According to the NowSecure, a loophole in Samung’s Android keyboard installed on over 600m devices is reportedly exposed to hackers and allow them take stock of the smartphone or tablet.
If the Samsung Android device is connected to a malicious Wi-Fi network when the keyboard attempts to update its trending phrases and language pack, a hacker could substitute the update for a backdoor into the phone giving a hacker almost complete access to the phone.
According to NowSecure a hacker could remotely access a smartphone's sensors, such as GPS, the camera or microphone, eavesdrop on calls or attack sensitive personal data.
"Unfortunately, we were only made aware of the issue on Tuesday," said Joe Braid, chief marketing officer of SwiftKey. "We are working as hard as possible to support Samsung and help it fix the issue."
Simply installing another third-party keyboard, including SwiftKey's full keyboard does not fix the issue, as the Samsung keyboard continues to run in the background.

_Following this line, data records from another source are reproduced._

(* ===== verification/Processor.v ===== *)
(** * The Processor (internal/engine/processor_{core,block_part1,batch,transfer,
    checkpoint}.go, labels.go, signatures.go)

    What a block becomes: the reorg check against the previous block, the
    activities extracted from logs and transactions, the task dispatched to the
    Orchestrator, and the retries around it.  [ProcessBlock] is the path of
    single blocks, [ProcessBatch] that of catch-up batches.  The database is the
    interface [Postgres], the sender recovery of go-ethereum a parameter. *)

From S2P Require Import Prelude GoInt Types GlobalState Database Sequencer Orchestrator.
From Stdlib Require Import ZArith Lia Ascii String.
From stdpp Require Import base gmap strings list pretty.
Open Scope string_scope.
Open Scope Z_scope.

(** ** Hexadecimal text *)

Definition hexDigit (d : Z) : ascii :=
  ascii_of_nat (Z.to_nat (if d <? 10 then 48 + d else 87 + d)).
(** The [n] low hex digits of [z], in lower case. *)
Fixpoint hexFixed (n : nat) (z : Z) : string :=
  match n with
  | O => EmptyString
  | S n' => String (hexDigit (z / 16 ^ Z.of_nat n' mod 16)) (hexFixed n' z)
  end.
(** [strings.ToLower(addr.Hex())]; [BytesToAddress] keeps the last 20 bytes. *)
Definition addrHexLower (a : Z) : string := "0x" ++ hexFixed 40 a.
(** The bytes of a text, in hex. *)
Fixpoint hexOfText (s : string) : string :=
  match s with
  | EmptyString => EmptyString
  | String c s' => hexFixed 2 (Z.of_nat (nat_of_ascii c)) ++ hexOfText s'
  end.
(** [common.BytesToHash(append(hash.Bytes(), suffix...)).Hex()]: the last 32
    bytes of the two together. *)
Definition hashWithSuffix (hash suffix : string) : string :=
  let digits := substring 2 64 hash ++ hexOfText suffix in
  "0x" ++ substring (String.length digits - 64) 64 digits.

(** [new(big.Int).SetBytes(data)] and [models.NewUint256FromBigInt]. *)
Definition SetBytes (data : list Z) : Z := foldl (λ acc b, acc * 256 + b) 0 data.
Definition max_u256 : Z := 2 ^ 256 - 1.
Definition NewUint256FromBigInt (z : Z) : Z := if max_u256 <? Z.abs z then max_u256 else z mod 2 ^ 256.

"There isn't a whole lot you can do except try to steer clear of networks you don't trust, where a crook might try to intercept and hack your traffic," said Paul Ducklin from security company Sophos . "The silver lining, if that's not too strong a way to describe it, is that a crook can't exploit this hole just whenever he likes: you have to be on his dodgy network when a [keyboard] update happens, and he has to notice in time to jump in as a man-in-the-middle."
The number of Samsung devices affected is extensive, but includes the latest Samsung Galaxy S models, including the Galaxy S6, S5 and S4.
Samsung has not replied to requests for comment.
Few days a text message has led thousands of Apple devices hang down and restart. Later a Skype bug has sent the mobiles to endless loops.